Argentina’s High Inflation Rates Heighten Disenchantment with Political Establishment

The continuous surge in inflation rates in Argentina has put a strain on the wallets of its citizens, leading to growing discontent with the country’s political establishment. In August, consumer prices in Argentina rose by 12.4 percent compared to the previous month, representing the highest rate since February 1991. This alarming figure could potentially influence the outcome of Argentina’s upcoming presidential race.

According to the government’s INDEC statistics agency, Argentina’s annual inflation rate has reached a staggering 124.4 percent. Economic experts believe that these will undoubtedly place the ruling centre-left coalition on the defensive as the October 22 general election approaches.

While Argentina has been grappling with soaring inflation for several years, August marked the first time in over two decades that the monthly rate reached double digits. Economists predict that this phenomenon is likely to be repeated in September. Against this backdrop of escalating consumer prices, Economy Minister Sergio Massa is attempting to convince Argentinians to elect him as their president.

However, Javier Milei, a self-proclaimed “anarcho-capitalist” and right-wing populist who disrupted Argentina’s political system by receiving the most votes in last month’s national primaries, appears to be the frontrunner to emerge victorious in the upcoming election.

Following the release of the inflation figures, presidential candidate Patricia Bullrich of the main coalition took to social media to express her sentiments, stating, “It’s the number that summarises the tragedy left by Massa.” Recent polls indicate that Milei is leading ahead of the general elections, with Massa in second place and Bullrich in third.

The high inflation rate can be attributed, in large part, to the government’s devaluation of the local , the peso, by nearly 20 percent after the August 13 primaries.
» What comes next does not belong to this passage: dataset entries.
(** ** Weights *)
(** The cap absorbs a product that is not a number. *)
Lemma f_min_nonneg x y : f_is_nan x || f_nonneg x = true → f_nonneg y = true → f_nonneg (f_min x y) = true.
Proof. unfold f_min. intros Hx Hy. destruct (f_is_nan x); simpl in Hx; [done|]. by repeat case_match. Qed.

Lemma capped_nonneg count rate cap : f_nonneg rate = true → f_nonneg cap = true → f_nonneg (capped count rate cap) = true.
Proof.
  intros Hr Hc. unfold capped. apply f_min_nonneg; [|done].
  set (x := usize_to_f32 count). assert (Hx : f_nonneg x = true) by (apply binary_normalize_nonneg; lia).
  clearbody x. unfold f32_mul_add, f_zero.
  destruct x as [[]|[]| |[] mx ex], rate as [[]|[]| |[] mr er]; try done; simpl.
  all: apply orb_true_iff; right; apply binary_normalize_nonneg; lia || auto with zarith.
Qed.

Lemma factor_when_elem b f g : g ∈ factor_when b f ↔ b = true ∧ g = f.
Proof. unfold factor_when. destruct b; [rewrite list_elem_of_singleton|rewrite elem_of_nil]; naive_solver. Qed.

Lemma f32_sum_not_nan weights : (∀ w, w ∈ weights → f_nonneg w = true) → f_nonneg (f32_sum weights) = true.
Proof.
  unfold f32_sum. intros H.
  assert (Hgen : ∀ acc, f_nonneg acc = true → f_nonneg (foldl f32_add acc weights) = true); [|by apply Hgen].
  induction weights as [|w weights IH]; intros acc Hacc; simpl; [done|].
  apply IH; [intros; apply H; set_solver|]. apply SFadd_nonneg; [done|]. apply H. set_solver.
Qed.

Section factors.
Context (target : Node) (items : list ImpactItem) (repositories : list RepositoryImpact)
  (services : list ServiceImpact) (contracts : list ContractImpact) (communities : list CommunityImpact)
  (tests : list TestRecommendation) (context : ImpactContext) (coverage : CoverageSummary)
  (truncation : option TruncationInfo).
Let factors :=
  risk_factors target items repositories services contracts communities tests context coverage truncation.

(** A pushed factor is one of the fixed ones, or comes from a compatibility
    input or a criticality assignment. *)
Lemma risk_factors_cases (P : RiskFactor → Prop) :
  (∀ code weight explanation evidence, f_nonneg weight = true →
     code ∉ ["critical_tag"; "security_tag"; "payment_tag"; "data_boundary_tag"] →
     P (factor code weight explanation evidence)) →
  (∀ a, a ∈ ctx_criticality context → ca_node_id a ∈ impacted_ids target items → P (criticality_factor a)) →
  (∀ v c, ctx_centrality context !! v = Some c → f32_in_unit c = true) →
  ∀ f, f ∈ factors → P f.
Proof.
  intros Hfix Hcrit Hcen f. unfold factors, risk_factors.
  assert (Hw : ∀ b code weight explanation evidence, f_nonneg weight = true →
     code ∉ ["critical_tag"; "security_tag"; "payment_tag"; "data_boundary_tag"] →
     f ∈ factor_when b (factor code weight explanation evidence) → P f).
  { intros b code weight explanation evidence Hn Hc [_ ->]%factor_when_elem. by apply Hfix. }
  assert (Hcode : ∀ code : string, bool_decide (code ∈ ["critical_tag"; "security_tag"; "payment_tag"; "data_boundary_tag"]) = false →
    code ∉ ["critical_tag"; "security_tag"; "payment_tag"; "data_boundary_tag"]).
  { intros code. by rewrite bool_decide_eq_false. }
  rewrite !elem_of_app. intros H. destruct_or! H.
  all: try (revert H; apply Hw; [by (apply capped_nonneg || idtac)|by apply Hcode]; fail).
  - unfold add_compatibility_factors in H. apply list_elem_of_In, in_flat_map in H as (input & _ & H).
    apply list_elem_of_In in H. unfold compatibility_factor in H.
    destruct (ci_status input); try (apply list_elem_of_singleton in H as ->; apply Hfix; [done|by apply Hcode]).
    by apply not_elem_of_nil in H.
  - destruct (ctx_centrality context !! node_id target) as [c|] eqn:Ec; [|by apply not_elem_of_nil in H].
    revert H. apply Hw; [|by apply Hcode]. destruct (f32_in_unit_nonneg c) as [H1 H2]; [by eapply Hcen|].
    by apply SFmul_nonneg.
  - unfold add_criticality_factors in H. apply list_elem_of_In, in_map_iff in H as (a & <- & H).
    apply filter_In in H as [Ha Hi]. apply bool_decide_eq_true in Hi. apply list_elem_of_In in Ha. by apply Hcrit.
  - destruct truncation; [|by apply not_elem_of_nil in H].
    apply list_elem_of_singleton in H as ->. apply Hfix; [done|by apply Hcode].
Qed.

Lemma risk_factors_nonneg f :
  (∀ v c, ctx_centrality context !! v = Some c → f32_in_unit c = true) → f ∈ factors → f_nonneg (factor_weight f) = true.
Proof.
  intros Hcen. apply (risk_factors_cases (λ f, f_nonneg (factor_weight f) = true)); [done| |done].
  intros [v [] e] _ _; done.
Qed.
Lemma SFadd_positive x w : f_positive x → f_positive w → f_positive (SFadd prec emax x w).
Proof using Hprec.
  destruct x as [s|s| |s m e], w as [s'|s'| |s' m' e']; simpl; intros; destruct_and?; subst; try done.
  apply binary_round_positive. lia.
Qed.

(** A product of non-negative numbers that is not zero is positive. *)
Lemma SFmul_positive x y :
  f_is_finite x = true → f_is_finite y = true → f_le f_zero x = true → f_le f_zero y = true →
  f_le (SFmul prec emax x y) f_zero = false → f_positive (SFmul prec emax x y).
Proof using Hprec.
  destruct x as [[]|[]| |[] m e], y as [[]|[]| |[] m' e']; try done. intros _ _ _ _. cbn [SFmul xorb].
  destruct (binary_round_aux_steps (Zpos (m * m')) (e + e') loc_Exact) as (e1 & m2 & e2 & E1 & Hm2 & E2 & ->); [lia|].
  assert (0 ≤ Zpos (m * m') / 2 ^ (e1 - (e + e'))) by (apply Z.div_pos; lia).
  pose proof (Z.div_pos m2 (2 ^ (e2 - e1)) ltac:(lia) ltac:(lia)).
  destruct (m2 / 2 ^ (e2 - e1)) as [|k|]; [done| |lia]. intros _. destruct (Z.leb e2 (emax - prec)); [|done]. split; [done|].
  destruct (fexp_cases (Zdigits2 m2 + e1)); lia.
Qed.
(** A number with few digits is rounded to itself. *)
Lemma binary_round_exact M e :
  fexp (Zdigits2 (Zpos M) + e) ≤ e → Zdigits2 (Zpos M) + e ≤ emax → emin ≤ emax - prec →
  ∃ m, binary_round prec emax false M e = S754_finite false m (fexp (Zdigits2 (Zpos M) + e)) ∧
    Zpos m = Zpos M * 2 ^ (e - fexp (Zdigits2 (Zpos M) + e)).
Proof using Hprec.
  intros Hle Hmax Hmin. unfold binary_round. change (Zpos (digits2_pos M)) with (Zdigits2 (Zpos M)).
  pose proof (shl_align_value M e (fexp (Zdigits2 (Zpos M) + e))) as [H2 H1].
  destruct (shl_align _ _ _) as [mz ez]. cbn [fst snd] in *. rewrite Z.min_r in H1, H2 by lia. subst ez.
  assert (Hd : Zdigits2 (Zpos mz) = Zdigits2 (Zpos M) + (e - fexp (Zdigits2 (Zpos M) + e))) by (rewrite H1; apply Zdigits2_shift; lia).
  assert (Hf : shr_fexp prec emax (Zpos mz) (fexp (Zdigits2 (Zpos M) + e)) loc_Exact =
    ({| shr_m := Zpos mz; shr_r := false; shr_s := false |}, fexp (Zdigits2 (Zpos M) + e))).
  { unfold shr_fexp. rewrite Hd.
    replace (_ - _) with 0; [done|]. replace (Zdigits2 (Zpos M) + (e - fexp (Zdigits2 (Zpos M) + e)) + fexp (Zdigits2 (Zpos M) + e))
      with (Zdigits2 (Zpos M) + e) by lia. lia. }
  exists mz. split; [|done]. unfold binary_round_aux. rewrite Hf. cbn [shr_m loc_of_shr_record round_nearest_even]. rewrite Hf. cbn [shr_m].
  rewrite (proj2 (Z.leb_le _ _)); [done|]. destruct (fexp_cases (Zdigits2 (Zpos M) + e)); lia.
Qed.
End format.
Definition proto_findings (before after : ProtoFile) : list CompatibilityFinding :=
  package_change before after ++ compare_proto_messages before after ++ compare_proto_enums before after
  ++ compare_proto_services before after.

Definition compare_protobuf_contracts `{Fingerprint ProtoFile} (before after : ProtoFile) : CompatibilityReport :=
  let '(before_fingerprint, after_fingerprint, findings) := fingerprints before after "protobuf" in
  finish_report before_fingerprint after_fingerprint (findings ++ proto_findings before after).

(** ** Specification *)

(** A field is kept: one of the same number, name, type, encoding and cardinality. *)
Definition field_kept (candidate : ProtoMessage) (f : ProtoField) : Prop :=
  ∃ f', f' ∈ pm_fields candidate ∧ pf_number f' = pf_number f ∧ pf_name f' = pf_name f ∧
    pf_wire_type f' = pf_wire_type f ∧ pf_type_name f' = pf_type_name f ∧ pf_cardinality f' = pf_cardinality f.

Definition message_kept (previous candidate : ProtoMessage) : Prop :=
  (∀ f, f ∈ pm_fields previous → field_kept candidate f) ∧
  (∀ f, f ∈ pm_fields candidate → pf_cardinality f = Required → ∃ p, p ∈ pm_fields previous ∧ pf_name p = pf_name f).

Definition value_kept (candidate : ProtoEnum) (v : ProtoEnumValue) : Prop :=
  ∃ v', v' ∈ pe_values candidate ∧ pv_number v' = pv_number v ∧ pv_name v' = pv_name v.

Definition method_kept (candidate : ProtoService) (m : ProtoRpcMethod) : Prop :=
  ∃ m', m' ∈ ps_methods candidate ∧ pr_name m' = pr_name m ∧ pr_request_type m' = pr_request_type m ∧
    pr_response_type m' = pr_response_type m ∧ pr_client_streaming m' = pr_client_streaming m ∧
    pr_server_streaming m' = pr_server_streaming m.

Record proto_compatible (before after : ProtoFile) : Prop := {
  pc_package : pfl_package before = pfl_package after;
  pc_messages : ∀ name m, flatten_messages (pfl_messages before) !! name = Some m →
    ∃ m', flatten_messages (pfl_messages after) !! name = Some m' ∧ message_kept m m';
  pc_enums : ∀ name e, flatten_enums (pfl_messages before) (pfl_enums before) !! name = Some e →
    ∃ e', flatten_enums (pfl_messages after) (pfl_enums after) !! name = Some e' ∧ ∀ v, v ∈ pe_values e → value_kept e' v;
  pc_services : ∀ s, s ∈ pfl_services before →
    ∃ s', s' ∈ pfl_services after ∧ ps_full_name s' = ps_full_name s ∧ ∀ m, m ∈ ps_methods s → method_kept s' m;
}.

(** No coordinate is declared twice, as extraction ensures but for enum aliases. *)
Record proto_distinct (file : ProtoFile) : Prop := {
  pd_fields : ∀ name m, flatten_messages (pfl_messages file) !! name = Some m →
    NoDup (map pf_name (pm_fields m)) ∧ NoDup (map pf_number (pm_fields m));
  pd_values : ∀ name e, flatten_enums (pfl_messages file) (pfl_enums file) !! name = Some e → NoDup (map pv_number (pe_values e));
  pd_services : NoDup (map ps_full_name (pfl_services file));
  pd_methods : ∀ s, s ∈ pfl_services file → NoDup (map pr_name (ps_methods s));
}.


Section exact.
(** Without a finding everything is kept, whatever is declared twice. *)
Lemma compare_proto_field_sound name candidate f :
  compare_proto_field name (index_by pf_number (pm_fields candidate)) (index_by pf_name (pm_fields candidate)) f = [] →
  field_kept candidate f.
Proof.
  unfold compare_proto_field, field_kept.
  destruct (index_by pf_number _ !! _) as [f'|] eqn:E; [|done]. apply index_by_found in E as [Hf' Hn].
  intros [H1 [H2 _]%app_nil]%app_nil. exists f'.
  destruct (String.eqb_spec (pf_name f') (pf_name f)) as [Hname|]; [|done].
  destruct (bool_decide (pf_wire_type f' = pf_wire_type f)) eqn:Ew; [|done]. apply bool_decide_eq_true in Ew.
  destruct (String.eqb_spec (pf_type_name f') (pf_type_name f)) as [Ht|]; [|done].
  destruct (bool_decide (pf_cardinality f' = pf_cardinality f)) eqn:Ec; [|done]. apply bool_decide_eq_true in Ec.
  by split_and!.
Qed.

Lemma compare_proto_value_sound name candidate v :
  compare_proto_value name (current_numbers (pe_values candidate)) v = [] → value_kept candidate v.
Proof.
  unfold compare_proto_value, value_kept, current_numbers. case_bool_decide as Hl; [intros _|done].
  apply btree_collect_lookup_Some, list_elem_of_In, in_map_iff in Hl as (v' & [= E1 E2] & Hv'). exists v'.
  by rewrite list_elem_of_In.
Qed.

Lemma compare_proto_method_sound s candidate m :
  compare_proto_method s (index_by pr_name (ps_methods candidate)) m = [] → method_kept candidate m.
Proof.
  unfold compare_proto_method, method_kept. destruct (_ !! pr_name m) as [m'|] eqn:E; [|done]. apply index_by_found in E as [Hm' Hn].
  destruct (_ || _) eqn:Eo; [done|]. rewrite !orb_false_iff, !negb_false_iff, !String.eqb_eq, !Bool.eqb_true_iff in Eo.
  intros _. exists m'. naive_solver.
Qed.

Lemma compare_proto_service_sound services s :
  compare_proto_service (index_by ps_full_name services) s = [] →
  ∃ s', s' ∈ services ∧ ps_full_name s' = ps_full_name s ∧ ∀ m, m ∈ ps_methods s → method_kept s' m.
Proof.
  unfold compare_proto_service. destruct (_ !! ps_full_name s) as [s'|] eqn:E; [|done]. apply index_by_found in E as [Hs' Hn].
  rewrite flat_map_nil. intros Hall. exists s'. split_and!; [done..|]. intros m Hin. by eapply compare_proto_method_sound, Hall.
Qed.

Lemma compare_proto_field_nil name candidate f :
  NoDup (map pf_name (pm_fields candidate)) → NoDup (map pf_number (pm_fields candidate)) →
  compare_proto_field name (index_by pf_number (pm_fields candidate)) (index_by pf_name (pm_fields candidate)) f = [] ↔
  field_kept candidate f.
Proof.
  intros Hnames Hnumbers. split.
  - apply compare_proto_field_sound.
  - unfold compare_proto_field. intros (f' & Hf' & Hn & Hname & Hw & Ht & Hc).
    rewrite (proj2 (index_by_lookup pf_number _ _ f' Hnumbers) (conj Hf' Hn)).
    rewrite (proj2 (index_by_lookup pf_name _ _ f' Hnames) (conj Hf' Hname)).
    rewrite Hname, Hn, Ht, String.eqb_refl, !bool_decide_eq_true_2 by done. cbn [negb orb app].
    by rewrite String.eqb_refl, Z.eqb_refl.
Qed.

Lemma required_addition_nil name previous f :
  required_addition name previous f = [] ↔
  (pf_cardinality f = Required → ∃ p, p ∈ pm_fields previous ∧ pf_name p = pf_name f).
Proof.
  unfold required_addition. case_bool_decide as Hc; cbn [andb]; [|done].
  destruct (existsb _ _) eqn:E; cbn [negb].
  - split; [|done]. intros _ _. apply existsb_In in E as (p & Hp & Hn). exists p. by apply String.eqb_eq in Hn.
  - split; [done|]. intros (p & Hp & Hn); [done|]. apply (existsb_false_In _ _) with (x := p) in E; [|done].
    by rewrite Hn, String.eqb_refl in E.
Qed.

Lemma compare_proto_message_nil messages name previous :
  (∀ m, messages !! name = Some m → NoDup (map pf_name (pm_fields m)) ∧ NoDup (map pf_number (pm_fields m))) →
  compare_proto_message messages (name, previous) = [] ↔ ∃ m', messages !! name = Some m' ∧ message_kept previous m'.
Proof.
  intros Hnd. unfold compare_proto_message, message_kept. destruct (messages !! name) as [m|]; [|naive_solver].
  destruct (Hnd m eq_refl) as [Hnames Hnumbers].
  rewrite app_nil, !flat_map_nil. setoid_rewrite required_addition_nil.
  setoid_rewrite (compare_proto_field_nil _ _ _ Hnames Hnumbers). naive_solver.
Qed.

Lemma compare_proto_enum_nil enums name previous :
  (∀ e, enums !! name = Some e → NoDup (map pv_number (pe_values e))) →
  compare_proto_enum enums (name, previous) = [] ↔
  ∃ e', enums !! name = Some e' ∧ ∀ v, v ∈ pe_values previous → value_kept e' v.
Proof.
  intros Hnd. unfold compare_proto_enum. destruct (enums !! name) as [e|]; [|naive_solver]. specialize (Hnd e eq_refl).
  rewrite flat_map_nil.
  assert (Hv : ∀ v, compare_proto_value name (current_numbers (pe_values e)) v = [] ↔ value_kept e v).
  { intros v. split; [apply compare_proto_value_sound|]. unfold compare_proto_value, value_kept, current_numbers.
    assert (Hfst : (map (λ v, (pv_number v, pv_name v)) (pe_values e)).*1 = map pv_number (pe_values e)).
    { change (map fst (map (λ v, (pv_number v, pv_name v)) (pe_values e)) = map pv_number (pe_values e)). by rewrite map_map. }
    case_bool_decide as Hl; [done|]. intros (v' & Hv' & E1 & E2). destruct Hl. apply btree_collect_NoDup; [by rewrite Hfst|].
    apply list_elem_of_In, in_map_iff. exists v'. rewrite <-list_elem_of_In, E1, E2. done. }
  setoid_rewrite Hv. naive_solver.
Qed.

Lemma compare_proto_service_nil services s :
  NoDup (map ps_full_name services) → (∀ s, s ∈ services → NoDup (map pr_name (ps_methods s))) →
  compare_proto_service (index_by ps_full_name services) s = [] ↔
  ∃ s', s' ∈ services ∧ ps_full_name s' = ps_full_name s ∧ ∀ m, m ∈ ps_methods s → method_kept s' m.
Proof.
  intros Hnd Hmethods.
  assert (Hm : ∀ s' m, s' ∈ services →
    compare_proto_method s (index_by pr_name (ps_methods s')) m = [] ↔ method_kept s' m).
  { intros s' m Hs'. specialize (Hmethods s' Hs'). split.
    - apply compare_proto_method_sound.
    - unfold compare_proto_method. intros (m' & Hm' & Hn & Hq & Hr & Hc & Hs). rewrite (proj2 (index_by_lookup pr_name _ _ m' Hmethods) (conj Hm' Hn)).
      by rewrite Hq, Hr, Hc, Hs, !String.eqb_refl, !Bool.eqb_reflx. }
  split.
  - apply compare_proto_service_sound.
  - unfold compare_proto_service. intros (s' & Hs' & Hn & Hall). rewrite (proj2 (index_by_lookup ps_full_name _ _ s' Hnd) (conj Hs' Hn)).
    rewrite flat_map_nil. intros m Hin. by apply Hm, Hall.
Qed.

Lemma proto_findings_sound before after : proto_findings before after = [] → proto_compatible before after.
Proof.
  unfold proto_findings, package_change. rewrite !app_nil.
  unfold compare_proto_messages, compare_proto_enums, compare_proto_services. rewrite !flat_map_nil.
  case_bool_decide; [|by intros [? _]]. intros (_ & Hm & He & Hs). split; [done| | |].
  - intros name m Hl%btree_entries_elem_of. specialize (Hm (name, m) Hl). unfold compare_proto_message in Hm.
    destruct (_ !! name) as [m'|]; [|done]. exists m'. split; [done|]. rewrite app_nil, !flat_map_nil in Hm.
    destruct Hm as [Hf Hr]. split; [intros f Hin; by eapply compare_proto_field_sound, Hf|].
    intros f Hin. by eapply required_addition_nil, Hr.
  - intros name e Hl%btree_entries_elem_of. specialize (He (name, e) Hl). unfold compare_proto_enum in He.
    destruct (_ !! name) as [e'|]; [|done]. exists e'. split; [done|]. rewrite flat_map_nil in He.
    intros v Hin. by eapply compare_proto_value_sound, He.
  - intros s Hin. by apply compare_proto_service_sound, Hs.
Qed.
(* ===== verification/CompatHttp.v ===== *)
(** * Contract comparison: HTTP
    ([crates/code-system-graph-core/src/contract_compat.rs]) *)
From stdpp Require Import base gmap sets list strings sorting pretty.
From S2P Require Import Prelude RustOrd RustFloat RustStr Model RouteShape RouteIndex Compat.

(** [to_ascii_uppercase] *)
Definition ascii_upper (c : Ascii.ascii) : Ascii.ascii :=
  if ascii_in 97 122 c then Ascii.ascii_of_N (Ascii.N_of_ascii c - 32) else c.
Fixpoint to_ascii_uppercase (s : string) : string :=
  match s with EmptyString => EmptyString | String c s' => String (ascii_upper c) (to_ascii_uppercase s') end.

(** Role, method and path. *)
Definition HttpKey : Type := string * (string * string).

Definition http_role (role : BoundaryRole) : string :=
  match role with Provider => "provider" | Consumer => "consumer" end.

(** [f32::to_bits]; the model has one not-a-number value. *)
Definition to_bits (x : f32) : N :=
  (match x with
   | SpecFloat.S754_zero s => if s then 2 ^ 31 else 0
   | SpecFloat.S754_infinity s => (if s then 2 ^ 31 else 0) + 255 * 2 ^ 23
   | SpecFloat.S754_nan => 2143289344
   | SpecFloat.S754_finite s m e =>
       (if s then 2 ^ 31 else 0) +
       if N.pos m <? 2 ^ 23 then N.pos m else Z.to_N (e + 150) * 2 ^ 23 + (N.pos m - 2 ^ 23)
   end)%N.

Example bits_of_one : to_bits f32_one = 1065353216%N.
Proof. reflexivity. Qed.

Definition http_fingerprint_entry (boundary : HttpBoundary) : string * string * string * string * N * N * N :=
  (http_role (hb_role boundary), hb_method boundary, hb_path boundary, default "" (ev_file_path (hb_evidence boundary)),
   default 0%N (ev_start_line (hb_evidence boundary)), default 0%N (ev_end_line (hb_evidence boundary)),
   to_bits (ev_confidence (hb_evidence boundary))).

Definition http_fingerprint_contract (boundaries : list HttpBoundary)
    : list (string * string * string * string * N * N * N) := map http_fingerprint_entry boundaries.

Definition http_key (boundary : HttpBoundary) : HttpKey :=
  (http_role (hb_role boundary), (to_ascii_uppercase (trim (hb_method boundary)), trim (hb_path boundary))).

Definition http_key_path (key : HttpKey) : string := key.1 +:+ ":" +:+ key.2.1 +:+ " " +:+ key.2.2.

Definition http_evidence (boundary : HttpBoundary) : list string :=
  let source := default "<unknown>" (ev_file_path (hb_evidence boundary)) in
  let locator :=
    match ev_start_line (hb_evidence boundary), ev_end_line (hb_evidence boundary) with
    | Some start, Some end_ => source +:+ ":" +:+ pretty start +:+ "-" +:+ pretty end_
    | Some start, None => source +:+ ":" +:+ pretty start
    | _, _ => source
    end in
  [locator; node_stable_key (hb_node boundary)].

Definition combined_http_evidence (before after : HttpBoundary) : list string := http_evidence before ++ http_evidence after.

Definition http_inventory_evidence (before after : list HttpBoundary) : list string := flat_map http_evidence (before ++ after).

Definition operation_incomplete (side : string) (boundary : HttpBoundary) : list CompatibilityFinding :=
  let key := http_key boundary in
  if String.eqb key.2.1 "" || String.eqb key.2.2 "" || negb (starts_with "/" key.2.2)
     || negb (f_is_finite (hb_confidence boundary)) || f_lt (hb_confidence boundary) f32_one
  then [finding "http.operation_incomplete" (http_key_path key) CS_Unknown
          [side +:+ " operation lacks an exact method, canonical path, or full-confidence evidence"] (http_evidence boundary)
          ["rerun bounded HTTP extraction and resolve dynamic operation evidence"]]
  else [].

Definition duplicate_operation (side : string) (key : HttpKey) (previous boundary : HttpBoundary) : CompatibilityFinding :=
  finding "http.operation_duplicate" (http_key_path key) CS_Incomparable
    [side +:+ " inventory contains duplicate operation coordinates"] (combined_http_evidence previous boundary)
    ["deduplicate providers or disambiguate the operation declarations"].

Definition http_inventory_step (side : string) (s : gmap HttpKey HttpBoundary * list CompatibilityFinding) (boundary : HttpBoundary)
    : gmap HttpKey HttpBoundary * list CompatibilityFinding :=
  inventory_step http_key (duplicate_operation side) (s.1, s.2 ++ operation_incomplete side boundary) boundary.

Definition http_inventory (boundaries : list HttpBoundary) (side : string)
    : gmap HttpKey HttpBoundary * list CompatibilityFinding :=
  foldl (http_inventory_step side) (∅, []) boundaries.

(** A candidate for the operation [key] that went away. *)
Definition migrates (before_inventory : gmap HttpKey HttpBoundary) (consumed : gset HttpKey) (key : HttpKey)
    (candidate : HttpKey * HttpBoundary) : bool :=
  let candidate_key := candidate.1 in
  negb (bool_decide (candidate_key ∈ consumed)) && negb (contains_key before_inventory candidate_key)
  && String.eqb key.1 candidate_key.1
  && xorb (String.eqb key.2.1 candidate_key.2.1) (String.eqb key.2.2 candidate_key.2.2).

Definition operation_changed (key : HttpKey) (previous : HttpBoundary) (candidate : HttpKey * HttpBoundary) : CompatibilityFinding :=
  finding "http.operation_changed" (http_key_path key) CS_PotentiallyBreaking
    ["operation changed from " +:+ key.2.1 +:+ " " +:+ key.2.2 +:+ " to " +:+ candidate.1.2.1 +:+ " " +:+ candidate.1.2.2]
    (combined_http_evidence previous candidate.2)
    ["confirm the path or method migration with every HTTP consumer";
     "run request and response contract tests against the candidate operation"].

Definition operation_removed (key : HttpKey) (previous : HttpBoundary) : CompatibilityFinding :=
  finding "http.operation_removed" (http_key_path key) CS_Breaking
    ["endpoint and method pair is absent from the candidate inventory"] (http_evidence previous)
    ["run affected HTTP consumers against the candidate provider"].

Definition compare_operation (before_inventory after_inventory : gmap HttpKey HttpBoundary)
    (s : gset HttpKey * list CompatibilityFinding) (entry : HttpKey * HttpBoundary) : gset HttpKey * list CompatibilityFinding :=
  let '(consumed, findings) := s in
  let '(key, previous) := entry in
  if contains_key after_inventory key then (consumed, findings)
  else
    match List.filter (migrates before_inventory consumed key) (btree_entries after_inventory) with
    | [candidate] => ({[candidate.1]} ∪ consumed, findings ++ [operation_changed key previous candidate])
    | _ => (consumed, findings ++ [operation_removed key previous])
    end.

Definition operation_added (before_inventory : gmap HttpKey HttpBoundary) (consumed : gset HttpKey) (entry : HttpKey * HttpBoundary)
    : list CompatibilityFinding :=
  let '(key, candidate) := entry in
  if negb (contains_key before_inventory key) && negb (bool_decide (key ∈ consumed)) then
    [finding "http.operation_added" (http_key_path key) CS_Compatible ["an exact endpoint and method pair was added"]
       (http_evidence candidate) ["validate routing and authorization before exposing the operation"]]
  else [].

Definition schema_unmodeled (before after : list HttpBoundary) : CompatibilityFinding :=
  finding "http.schema_semantics_unmodeled" "http" CS_Incomparable
    ["HTTP boundaries model endpoint, method, and role but not parameters or schemas"] (http_inventory_evidence before after)
    ["compare complete OpenAPI request, response, media-type, status, and security schemas"].

Definition http_findings (before after : list HttpBoundary) : list CompatibilityFinding :=
  let '(before_inventory, before_findings) := http_inventory before "before" in
  let '(after_inventory, after_findings) := http_inventory after "after" in
  let '(consumed_additions, changes) :=
    foldl (compare_operation before_inventory after_inventory) (∅, []) (btree_entries before_inventory) in
  before_findings ++ after_findings ++ changes
  ++ flat_map (operation_added before_inventory consumed_additions) (btree_entries after_inventory)
  ++ [schema_unmodeled before after].

Definition compare_http_contracts `{Fingerprint (list (string * string * string * string * N * N * N))}
    (before after : list HttpBoundary) : CompatibilityReport :=
  let '(before_fingerprint, after_fingerprint, findings) :=
    fingerprints (http_fingerprint_contract before) (http_fingerprint_contract after) "http" in
  finish_report before_fingerprint after_fingerprint (findings ++ http_findings before after).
Martin Kalos, an economist and director at local consultancy Epyca Consultores, explains that “the acceleration [of inflation] is the pass-through of the devaluation.” He further notes that the actual inflation rate may be even higher as the devaluation only accounted for 15 days of August, setting a high floor for September.

The inflation surge in August primarily affected food items, which increased by 15.6 percent compared to July. The price of certain beef cuts even saw a drastic surge of up to 40 percent, according to INDEC. However, the actual increase experienced by consumers in retail outlets is likely to be even higher.

Diego Ponti, a livestock analyst for local consultancy AZGroup, remarks that the price of beef for consumers has risen by 40 to 70 percent since July. He attributes this significant increase to a combination of factors, including the frozen beef prices that remained unchanged for months despite the inflationary economy.

The of rising prices on the daily lives of Argentineans is evident. Mariela Suchowieski, an 18-year-old resident, highlights how her diet has been affected by the price hikes, stating, “We don’t even buy beef anymore. We buy it once a month and divide it up bit by bit. Everything is very .”

Suchowieski’s perspective resonates with the sentiment expressed at a rally for Milei in La Plata, where supporters gathered around the man who advocates adopting the dollar as Argentina’s official currency as a solution to the country’s inflation woes. Milei even took the opportunity to autograph 500-peso bills, which are worth less than $1 in the black market—a stark reflection of the local currency’s depreciation over the past year. The supporters voiced their anger toward the current political leadership.

Juan Pedro Aquino, 61, attending the rally, expressed his frustration, blaming the country’s problems on politicians’ access to what he referred to as the “little machine”—their inclination to print —a rallying cry for Milei. The widespread anger towards the government presents a particular for Massa, who has unveiled measures aimed at improving the purchasing of salaries.

Economist Martin Kalos reflects on Massa’s predicament, stating, “Massa is a candidate who carries the burden of being a minister. He is a presidential candidate who must find a balance between the response to the crisis he has been unable to provide as a minister and promising that he could deliver them as president.”